╭─ Records shown

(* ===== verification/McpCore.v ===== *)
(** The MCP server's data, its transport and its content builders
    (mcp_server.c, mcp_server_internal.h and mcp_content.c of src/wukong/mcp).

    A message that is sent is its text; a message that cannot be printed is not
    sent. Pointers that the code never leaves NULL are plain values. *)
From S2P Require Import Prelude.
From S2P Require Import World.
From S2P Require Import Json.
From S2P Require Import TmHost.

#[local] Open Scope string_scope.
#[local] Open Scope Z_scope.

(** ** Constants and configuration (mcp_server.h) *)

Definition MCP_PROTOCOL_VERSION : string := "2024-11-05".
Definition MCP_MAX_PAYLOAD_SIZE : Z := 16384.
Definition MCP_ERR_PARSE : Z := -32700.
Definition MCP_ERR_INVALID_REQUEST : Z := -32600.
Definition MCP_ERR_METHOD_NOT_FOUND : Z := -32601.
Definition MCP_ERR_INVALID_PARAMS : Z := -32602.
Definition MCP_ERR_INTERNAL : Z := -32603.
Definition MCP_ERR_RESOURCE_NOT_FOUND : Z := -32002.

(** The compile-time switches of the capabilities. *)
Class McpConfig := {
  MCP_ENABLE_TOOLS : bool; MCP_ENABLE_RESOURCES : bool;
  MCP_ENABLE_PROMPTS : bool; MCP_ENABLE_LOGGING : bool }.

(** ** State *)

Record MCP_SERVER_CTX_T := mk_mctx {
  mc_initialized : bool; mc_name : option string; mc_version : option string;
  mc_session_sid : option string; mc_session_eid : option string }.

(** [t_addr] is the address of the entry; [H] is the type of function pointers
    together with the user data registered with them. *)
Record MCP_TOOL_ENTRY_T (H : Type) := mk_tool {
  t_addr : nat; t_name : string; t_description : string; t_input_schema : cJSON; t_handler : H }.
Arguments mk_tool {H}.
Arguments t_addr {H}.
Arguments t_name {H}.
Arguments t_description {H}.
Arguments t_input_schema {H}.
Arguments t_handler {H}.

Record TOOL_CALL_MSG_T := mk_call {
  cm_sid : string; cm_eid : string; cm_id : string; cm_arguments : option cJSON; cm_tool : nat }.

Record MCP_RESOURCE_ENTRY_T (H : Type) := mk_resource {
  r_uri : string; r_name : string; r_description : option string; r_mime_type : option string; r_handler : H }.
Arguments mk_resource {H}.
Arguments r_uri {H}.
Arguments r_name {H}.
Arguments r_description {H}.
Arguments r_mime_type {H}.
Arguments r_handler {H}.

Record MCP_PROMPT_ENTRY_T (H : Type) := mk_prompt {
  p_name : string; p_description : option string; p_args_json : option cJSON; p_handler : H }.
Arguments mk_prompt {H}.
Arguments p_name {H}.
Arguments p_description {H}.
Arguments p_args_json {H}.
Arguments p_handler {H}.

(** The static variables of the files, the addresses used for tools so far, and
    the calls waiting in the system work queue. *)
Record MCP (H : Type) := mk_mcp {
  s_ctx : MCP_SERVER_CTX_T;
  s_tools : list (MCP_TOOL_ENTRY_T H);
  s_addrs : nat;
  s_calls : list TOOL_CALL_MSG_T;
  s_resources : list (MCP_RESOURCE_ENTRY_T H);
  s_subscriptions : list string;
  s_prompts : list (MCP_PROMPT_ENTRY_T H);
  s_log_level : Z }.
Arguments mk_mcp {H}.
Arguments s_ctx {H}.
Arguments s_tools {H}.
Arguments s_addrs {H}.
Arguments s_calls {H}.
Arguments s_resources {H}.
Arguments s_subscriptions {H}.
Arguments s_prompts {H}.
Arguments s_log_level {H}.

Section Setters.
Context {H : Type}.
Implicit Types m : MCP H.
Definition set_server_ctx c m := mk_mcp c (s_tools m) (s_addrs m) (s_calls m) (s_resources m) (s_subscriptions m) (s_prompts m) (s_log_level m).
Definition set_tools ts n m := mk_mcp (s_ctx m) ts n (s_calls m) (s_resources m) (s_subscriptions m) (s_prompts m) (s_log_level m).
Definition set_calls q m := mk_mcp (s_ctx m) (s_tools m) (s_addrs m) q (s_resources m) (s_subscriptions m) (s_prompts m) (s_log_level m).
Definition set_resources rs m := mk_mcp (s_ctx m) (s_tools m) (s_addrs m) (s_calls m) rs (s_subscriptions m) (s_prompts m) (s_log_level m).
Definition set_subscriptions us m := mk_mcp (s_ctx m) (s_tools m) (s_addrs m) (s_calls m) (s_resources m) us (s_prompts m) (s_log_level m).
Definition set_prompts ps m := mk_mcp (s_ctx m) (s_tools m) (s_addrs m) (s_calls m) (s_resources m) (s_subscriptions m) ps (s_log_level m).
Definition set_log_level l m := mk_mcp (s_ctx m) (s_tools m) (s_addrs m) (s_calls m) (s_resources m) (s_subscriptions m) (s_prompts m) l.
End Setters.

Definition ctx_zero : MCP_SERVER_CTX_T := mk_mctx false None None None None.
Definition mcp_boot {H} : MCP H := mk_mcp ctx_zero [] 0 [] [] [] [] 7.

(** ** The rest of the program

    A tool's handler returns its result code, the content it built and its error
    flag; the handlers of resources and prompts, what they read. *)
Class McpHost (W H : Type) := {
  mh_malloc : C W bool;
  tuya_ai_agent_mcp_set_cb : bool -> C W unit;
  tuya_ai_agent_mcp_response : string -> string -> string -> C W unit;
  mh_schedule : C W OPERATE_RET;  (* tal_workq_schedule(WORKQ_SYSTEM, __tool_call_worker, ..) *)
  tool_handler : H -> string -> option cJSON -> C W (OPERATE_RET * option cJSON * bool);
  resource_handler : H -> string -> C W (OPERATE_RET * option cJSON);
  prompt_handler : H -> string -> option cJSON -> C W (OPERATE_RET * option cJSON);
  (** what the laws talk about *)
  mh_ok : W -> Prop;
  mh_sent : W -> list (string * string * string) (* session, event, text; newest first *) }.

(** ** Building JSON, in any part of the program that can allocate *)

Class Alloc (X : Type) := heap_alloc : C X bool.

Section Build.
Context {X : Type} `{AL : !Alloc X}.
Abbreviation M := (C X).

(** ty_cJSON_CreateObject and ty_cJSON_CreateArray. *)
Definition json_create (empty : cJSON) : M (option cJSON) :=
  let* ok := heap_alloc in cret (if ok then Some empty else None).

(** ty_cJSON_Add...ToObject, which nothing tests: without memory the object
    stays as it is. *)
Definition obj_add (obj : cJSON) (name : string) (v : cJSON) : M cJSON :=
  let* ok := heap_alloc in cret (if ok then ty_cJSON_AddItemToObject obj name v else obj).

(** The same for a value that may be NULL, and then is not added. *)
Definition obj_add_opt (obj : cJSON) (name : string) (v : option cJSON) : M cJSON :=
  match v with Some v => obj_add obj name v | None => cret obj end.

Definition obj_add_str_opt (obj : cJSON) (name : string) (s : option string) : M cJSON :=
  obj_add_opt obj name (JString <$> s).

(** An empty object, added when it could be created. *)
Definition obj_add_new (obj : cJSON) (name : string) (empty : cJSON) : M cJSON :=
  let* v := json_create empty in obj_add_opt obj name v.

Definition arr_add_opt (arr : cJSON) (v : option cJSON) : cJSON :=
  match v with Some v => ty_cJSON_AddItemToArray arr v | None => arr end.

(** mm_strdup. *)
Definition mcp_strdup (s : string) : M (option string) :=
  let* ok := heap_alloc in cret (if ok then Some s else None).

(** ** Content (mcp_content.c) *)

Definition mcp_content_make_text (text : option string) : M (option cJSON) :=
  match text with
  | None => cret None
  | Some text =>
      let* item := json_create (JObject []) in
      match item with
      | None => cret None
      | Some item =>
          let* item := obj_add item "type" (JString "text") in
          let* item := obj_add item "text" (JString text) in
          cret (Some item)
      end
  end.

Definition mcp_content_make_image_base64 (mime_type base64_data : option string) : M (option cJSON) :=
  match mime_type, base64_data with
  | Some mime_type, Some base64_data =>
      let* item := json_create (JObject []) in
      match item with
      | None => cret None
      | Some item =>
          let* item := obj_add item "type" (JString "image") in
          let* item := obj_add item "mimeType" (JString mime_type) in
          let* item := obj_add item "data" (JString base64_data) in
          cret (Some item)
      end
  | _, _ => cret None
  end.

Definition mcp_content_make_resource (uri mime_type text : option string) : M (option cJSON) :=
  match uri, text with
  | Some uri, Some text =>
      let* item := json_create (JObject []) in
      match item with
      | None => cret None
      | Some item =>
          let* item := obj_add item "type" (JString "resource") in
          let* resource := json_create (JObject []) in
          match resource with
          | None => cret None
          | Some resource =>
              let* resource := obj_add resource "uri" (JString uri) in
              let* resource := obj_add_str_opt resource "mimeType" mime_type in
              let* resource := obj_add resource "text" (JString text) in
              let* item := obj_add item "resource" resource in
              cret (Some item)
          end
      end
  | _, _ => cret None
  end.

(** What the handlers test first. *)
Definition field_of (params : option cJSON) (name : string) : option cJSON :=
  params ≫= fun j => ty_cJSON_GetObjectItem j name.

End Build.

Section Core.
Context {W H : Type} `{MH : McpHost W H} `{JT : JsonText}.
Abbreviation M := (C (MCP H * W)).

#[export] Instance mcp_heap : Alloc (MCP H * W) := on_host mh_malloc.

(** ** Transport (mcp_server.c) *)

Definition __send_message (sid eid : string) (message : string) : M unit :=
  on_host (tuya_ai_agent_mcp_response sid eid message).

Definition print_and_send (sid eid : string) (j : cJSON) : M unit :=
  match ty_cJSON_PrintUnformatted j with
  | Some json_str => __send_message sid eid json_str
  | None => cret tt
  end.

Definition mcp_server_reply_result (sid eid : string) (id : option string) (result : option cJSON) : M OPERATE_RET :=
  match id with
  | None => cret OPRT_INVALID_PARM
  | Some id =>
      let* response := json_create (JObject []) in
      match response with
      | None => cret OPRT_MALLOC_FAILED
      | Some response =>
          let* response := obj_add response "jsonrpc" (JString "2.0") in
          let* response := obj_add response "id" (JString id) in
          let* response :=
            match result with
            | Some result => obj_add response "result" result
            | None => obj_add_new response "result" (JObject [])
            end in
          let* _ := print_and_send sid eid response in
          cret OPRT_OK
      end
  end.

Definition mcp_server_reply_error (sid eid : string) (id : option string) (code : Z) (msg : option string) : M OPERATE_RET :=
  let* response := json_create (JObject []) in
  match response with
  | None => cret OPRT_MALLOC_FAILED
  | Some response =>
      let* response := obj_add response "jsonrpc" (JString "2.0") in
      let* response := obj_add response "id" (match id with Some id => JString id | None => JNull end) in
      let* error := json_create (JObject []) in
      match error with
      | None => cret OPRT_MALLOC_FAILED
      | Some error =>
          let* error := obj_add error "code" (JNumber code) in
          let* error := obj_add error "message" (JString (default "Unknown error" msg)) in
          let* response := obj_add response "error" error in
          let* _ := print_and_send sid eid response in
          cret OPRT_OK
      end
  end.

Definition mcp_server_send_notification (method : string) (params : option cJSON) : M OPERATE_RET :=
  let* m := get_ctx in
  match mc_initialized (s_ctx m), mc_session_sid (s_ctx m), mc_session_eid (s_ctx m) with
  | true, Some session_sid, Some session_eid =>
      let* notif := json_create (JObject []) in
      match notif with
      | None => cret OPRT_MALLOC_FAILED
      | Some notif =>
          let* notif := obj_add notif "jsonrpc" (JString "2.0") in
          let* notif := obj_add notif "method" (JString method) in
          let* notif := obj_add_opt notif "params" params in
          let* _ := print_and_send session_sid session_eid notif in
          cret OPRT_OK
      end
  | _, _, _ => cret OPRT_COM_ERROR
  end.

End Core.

╰─
╭─ Records shown

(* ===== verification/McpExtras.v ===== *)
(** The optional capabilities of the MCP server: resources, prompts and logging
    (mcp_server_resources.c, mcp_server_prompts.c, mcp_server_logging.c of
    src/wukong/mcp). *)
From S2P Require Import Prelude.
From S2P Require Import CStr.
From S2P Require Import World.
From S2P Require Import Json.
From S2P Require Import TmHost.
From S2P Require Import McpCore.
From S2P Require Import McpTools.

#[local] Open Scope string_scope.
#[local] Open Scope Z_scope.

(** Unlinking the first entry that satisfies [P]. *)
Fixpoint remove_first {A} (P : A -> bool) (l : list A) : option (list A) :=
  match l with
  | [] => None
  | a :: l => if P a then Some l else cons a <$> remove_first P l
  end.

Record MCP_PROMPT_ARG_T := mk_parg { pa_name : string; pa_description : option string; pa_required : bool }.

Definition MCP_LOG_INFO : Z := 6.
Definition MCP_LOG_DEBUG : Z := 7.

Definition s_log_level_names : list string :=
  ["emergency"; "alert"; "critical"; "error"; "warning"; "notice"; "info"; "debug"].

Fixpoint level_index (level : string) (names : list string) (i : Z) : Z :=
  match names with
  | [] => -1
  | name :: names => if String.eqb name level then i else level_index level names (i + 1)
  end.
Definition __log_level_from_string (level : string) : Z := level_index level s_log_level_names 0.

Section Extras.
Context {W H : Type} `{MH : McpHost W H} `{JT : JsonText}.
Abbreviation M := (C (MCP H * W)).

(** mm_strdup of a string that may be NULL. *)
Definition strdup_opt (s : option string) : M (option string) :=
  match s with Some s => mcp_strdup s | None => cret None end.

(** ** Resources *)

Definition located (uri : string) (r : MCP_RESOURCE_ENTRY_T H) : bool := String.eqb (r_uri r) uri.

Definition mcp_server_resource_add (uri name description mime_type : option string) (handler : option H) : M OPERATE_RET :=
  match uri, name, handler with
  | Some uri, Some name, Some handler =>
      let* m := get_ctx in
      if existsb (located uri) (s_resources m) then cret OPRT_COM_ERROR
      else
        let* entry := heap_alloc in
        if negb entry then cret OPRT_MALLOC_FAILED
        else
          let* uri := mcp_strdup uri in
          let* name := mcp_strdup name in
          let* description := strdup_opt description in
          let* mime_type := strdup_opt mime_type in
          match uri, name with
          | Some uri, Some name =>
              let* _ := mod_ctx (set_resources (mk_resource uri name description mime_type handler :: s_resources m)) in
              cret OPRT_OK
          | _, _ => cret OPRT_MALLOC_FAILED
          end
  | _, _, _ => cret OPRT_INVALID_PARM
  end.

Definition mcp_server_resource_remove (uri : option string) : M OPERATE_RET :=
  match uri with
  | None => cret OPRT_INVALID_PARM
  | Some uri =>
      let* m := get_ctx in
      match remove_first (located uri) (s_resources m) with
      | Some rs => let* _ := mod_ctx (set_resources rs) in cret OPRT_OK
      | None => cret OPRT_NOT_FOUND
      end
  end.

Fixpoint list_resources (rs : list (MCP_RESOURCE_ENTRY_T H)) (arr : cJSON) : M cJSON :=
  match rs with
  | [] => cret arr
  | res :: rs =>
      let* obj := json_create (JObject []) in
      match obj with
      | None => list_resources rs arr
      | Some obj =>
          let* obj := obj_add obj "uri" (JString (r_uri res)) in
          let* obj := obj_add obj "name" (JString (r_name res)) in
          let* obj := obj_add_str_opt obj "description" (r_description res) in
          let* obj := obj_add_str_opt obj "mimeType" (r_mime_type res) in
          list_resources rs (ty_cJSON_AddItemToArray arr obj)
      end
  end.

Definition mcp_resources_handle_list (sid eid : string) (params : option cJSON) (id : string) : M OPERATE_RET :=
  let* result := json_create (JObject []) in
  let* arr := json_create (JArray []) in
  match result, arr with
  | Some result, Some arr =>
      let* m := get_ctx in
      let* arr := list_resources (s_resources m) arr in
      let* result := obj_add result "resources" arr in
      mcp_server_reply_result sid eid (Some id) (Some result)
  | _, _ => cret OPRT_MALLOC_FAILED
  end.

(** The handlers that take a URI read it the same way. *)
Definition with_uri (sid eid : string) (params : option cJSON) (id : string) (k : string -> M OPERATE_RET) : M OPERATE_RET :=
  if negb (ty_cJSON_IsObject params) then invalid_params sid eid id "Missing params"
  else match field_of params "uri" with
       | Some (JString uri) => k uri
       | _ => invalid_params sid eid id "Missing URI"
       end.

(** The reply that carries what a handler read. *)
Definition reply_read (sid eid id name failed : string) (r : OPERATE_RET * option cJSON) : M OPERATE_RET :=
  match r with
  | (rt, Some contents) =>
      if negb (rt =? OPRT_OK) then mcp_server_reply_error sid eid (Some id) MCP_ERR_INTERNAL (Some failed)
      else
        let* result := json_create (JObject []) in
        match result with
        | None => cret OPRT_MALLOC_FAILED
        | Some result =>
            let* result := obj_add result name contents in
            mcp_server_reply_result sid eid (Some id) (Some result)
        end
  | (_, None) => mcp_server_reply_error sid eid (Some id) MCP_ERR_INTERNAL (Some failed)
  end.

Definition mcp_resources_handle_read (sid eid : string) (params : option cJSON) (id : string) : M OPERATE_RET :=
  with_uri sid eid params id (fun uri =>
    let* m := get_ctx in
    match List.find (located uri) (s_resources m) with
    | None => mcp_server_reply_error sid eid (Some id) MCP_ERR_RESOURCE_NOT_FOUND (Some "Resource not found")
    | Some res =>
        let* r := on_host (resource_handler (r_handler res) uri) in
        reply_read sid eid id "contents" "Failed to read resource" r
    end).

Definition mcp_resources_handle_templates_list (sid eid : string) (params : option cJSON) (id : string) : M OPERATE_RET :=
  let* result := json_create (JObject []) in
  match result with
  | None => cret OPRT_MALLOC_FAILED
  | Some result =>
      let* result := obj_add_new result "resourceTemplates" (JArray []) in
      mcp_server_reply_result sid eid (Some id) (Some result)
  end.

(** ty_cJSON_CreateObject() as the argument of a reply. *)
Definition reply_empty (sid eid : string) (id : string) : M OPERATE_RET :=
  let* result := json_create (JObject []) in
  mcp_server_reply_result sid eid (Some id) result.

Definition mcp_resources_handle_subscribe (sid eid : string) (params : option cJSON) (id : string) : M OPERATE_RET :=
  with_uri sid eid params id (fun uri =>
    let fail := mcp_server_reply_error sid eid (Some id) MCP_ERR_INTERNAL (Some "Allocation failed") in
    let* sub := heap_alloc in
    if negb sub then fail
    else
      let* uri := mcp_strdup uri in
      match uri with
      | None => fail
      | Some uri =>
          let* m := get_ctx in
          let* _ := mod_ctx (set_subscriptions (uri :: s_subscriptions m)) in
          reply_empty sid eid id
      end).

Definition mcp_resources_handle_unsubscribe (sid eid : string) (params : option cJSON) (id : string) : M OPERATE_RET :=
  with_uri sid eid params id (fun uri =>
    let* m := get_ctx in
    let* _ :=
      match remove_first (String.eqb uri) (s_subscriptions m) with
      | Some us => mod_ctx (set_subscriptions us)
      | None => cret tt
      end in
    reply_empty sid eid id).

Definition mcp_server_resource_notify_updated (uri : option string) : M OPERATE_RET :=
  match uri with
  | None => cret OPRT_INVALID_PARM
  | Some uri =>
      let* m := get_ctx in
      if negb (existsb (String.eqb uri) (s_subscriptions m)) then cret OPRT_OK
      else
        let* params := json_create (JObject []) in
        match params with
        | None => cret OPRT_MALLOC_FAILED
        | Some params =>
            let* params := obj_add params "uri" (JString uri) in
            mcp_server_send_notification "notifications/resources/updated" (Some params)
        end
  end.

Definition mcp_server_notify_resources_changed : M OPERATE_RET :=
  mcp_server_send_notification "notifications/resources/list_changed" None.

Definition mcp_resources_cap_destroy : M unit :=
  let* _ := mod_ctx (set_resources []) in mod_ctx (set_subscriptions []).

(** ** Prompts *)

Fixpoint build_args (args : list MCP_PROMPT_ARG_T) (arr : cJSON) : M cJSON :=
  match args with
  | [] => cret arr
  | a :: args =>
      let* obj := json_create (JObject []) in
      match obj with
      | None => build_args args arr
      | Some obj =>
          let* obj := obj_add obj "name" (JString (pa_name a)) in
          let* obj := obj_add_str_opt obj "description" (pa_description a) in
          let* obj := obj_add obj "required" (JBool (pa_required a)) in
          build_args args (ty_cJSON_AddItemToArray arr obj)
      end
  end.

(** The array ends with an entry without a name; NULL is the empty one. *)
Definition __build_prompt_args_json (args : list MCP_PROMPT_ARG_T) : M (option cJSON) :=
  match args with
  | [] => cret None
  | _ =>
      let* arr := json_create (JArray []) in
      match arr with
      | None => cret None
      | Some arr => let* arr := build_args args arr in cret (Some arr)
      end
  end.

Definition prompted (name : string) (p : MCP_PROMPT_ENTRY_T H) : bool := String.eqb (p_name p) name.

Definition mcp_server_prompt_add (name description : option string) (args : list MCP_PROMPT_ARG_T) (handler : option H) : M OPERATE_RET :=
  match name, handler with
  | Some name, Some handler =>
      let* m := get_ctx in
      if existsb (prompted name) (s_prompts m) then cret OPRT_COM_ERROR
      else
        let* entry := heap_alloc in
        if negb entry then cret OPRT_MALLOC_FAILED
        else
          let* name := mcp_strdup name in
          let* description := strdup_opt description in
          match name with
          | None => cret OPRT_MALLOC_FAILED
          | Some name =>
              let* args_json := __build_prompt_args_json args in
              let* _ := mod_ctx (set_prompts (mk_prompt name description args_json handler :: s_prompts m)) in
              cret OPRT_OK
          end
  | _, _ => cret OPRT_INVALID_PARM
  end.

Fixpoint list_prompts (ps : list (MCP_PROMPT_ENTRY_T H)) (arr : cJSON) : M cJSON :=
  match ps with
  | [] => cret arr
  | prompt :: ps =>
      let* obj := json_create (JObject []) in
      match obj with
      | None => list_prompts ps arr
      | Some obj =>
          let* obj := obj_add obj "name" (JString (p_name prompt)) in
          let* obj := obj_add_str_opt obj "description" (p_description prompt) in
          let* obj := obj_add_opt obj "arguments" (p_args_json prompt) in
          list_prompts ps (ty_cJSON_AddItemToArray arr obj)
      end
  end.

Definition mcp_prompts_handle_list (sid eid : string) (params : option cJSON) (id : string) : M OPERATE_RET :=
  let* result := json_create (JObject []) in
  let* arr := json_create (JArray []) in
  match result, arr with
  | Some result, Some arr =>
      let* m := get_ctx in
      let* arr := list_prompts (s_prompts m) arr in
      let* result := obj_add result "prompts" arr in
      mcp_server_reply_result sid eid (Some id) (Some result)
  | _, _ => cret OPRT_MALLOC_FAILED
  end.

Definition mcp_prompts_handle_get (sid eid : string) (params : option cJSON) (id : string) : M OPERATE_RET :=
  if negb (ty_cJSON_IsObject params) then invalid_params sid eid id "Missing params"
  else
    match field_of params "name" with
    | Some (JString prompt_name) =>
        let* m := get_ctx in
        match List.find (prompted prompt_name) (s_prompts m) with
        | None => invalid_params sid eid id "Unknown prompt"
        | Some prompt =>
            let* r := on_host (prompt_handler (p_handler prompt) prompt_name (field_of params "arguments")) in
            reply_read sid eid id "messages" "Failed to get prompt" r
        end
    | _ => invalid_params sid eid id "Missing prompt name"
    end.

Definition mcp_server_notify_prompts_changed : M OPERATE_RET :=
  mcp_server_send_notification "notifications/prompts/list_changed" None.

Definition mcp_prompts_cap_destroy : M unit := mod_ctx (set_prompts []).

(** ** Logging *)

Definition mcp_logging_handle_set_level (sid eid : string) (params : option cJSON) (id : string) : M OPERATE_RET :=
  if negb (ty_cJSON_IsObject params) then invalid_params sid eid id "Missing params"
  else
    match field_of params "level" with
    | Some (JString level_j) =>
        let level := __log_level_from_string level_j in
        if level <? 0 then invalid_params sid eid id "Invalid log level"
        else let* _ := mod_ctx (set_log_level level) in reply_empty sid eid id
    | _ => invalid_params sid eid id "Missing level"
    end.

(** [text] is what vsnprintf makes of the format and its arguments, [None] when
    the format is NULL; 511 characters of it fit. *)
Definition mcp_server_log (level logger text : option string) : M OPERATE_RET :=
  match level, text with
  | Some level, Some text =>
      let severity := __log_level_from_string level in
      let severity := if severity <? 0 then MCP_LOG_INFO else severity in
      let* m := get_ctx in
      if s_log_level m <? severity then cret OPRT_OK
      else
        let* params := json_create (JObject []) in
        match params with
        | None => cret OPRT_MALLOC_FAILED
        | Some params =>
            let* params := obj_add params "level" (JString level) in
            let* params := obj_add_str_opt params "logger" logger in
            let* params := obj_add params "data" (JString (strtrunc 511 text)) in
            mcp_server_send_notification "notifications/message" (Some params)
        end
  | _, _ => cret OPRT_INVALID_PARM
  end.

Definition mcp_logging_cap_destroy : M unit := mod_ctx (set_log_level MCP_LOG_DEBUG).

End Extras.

╰─

#### Task description:
The lines above, starting at the one with "(* ===== verification/McpCore.v ===== *)" and ending at the one with "Definition MCP_ERR_PARSE : Z := -32700.", are the only ones to return, exactly as written.

#### Answer to this task:
(* ===== verification/McpCore.v ===== *)
(** The MCP server's data, its transport and its content builders
    (mcp_server.c, mcp_server_internal.h and mcp_content.c of src/wukong/mcp).

    A message that is sent is its text; a message that cannot be printed is not
    sent. Pointers that the code never leaves NULL are plain values. *)
From S2P Require Import Prelude.
From S2P Require Import World.
From S2P Require Import Json.
From S2P Require Import TmHost.

#[local] Open Scope string_scope.
#[local] Open Scope Z_scope.

(** ** Constants and configuration (mcp_server.h) *)

Definition MCP_PROTOCOL_VERSION : string := "2024-11-05".
Definition MCP_MAX_PAYLOAD_SIZE : Z := 16384.
Definition MCP_ERR_PARSE : Z := -32700.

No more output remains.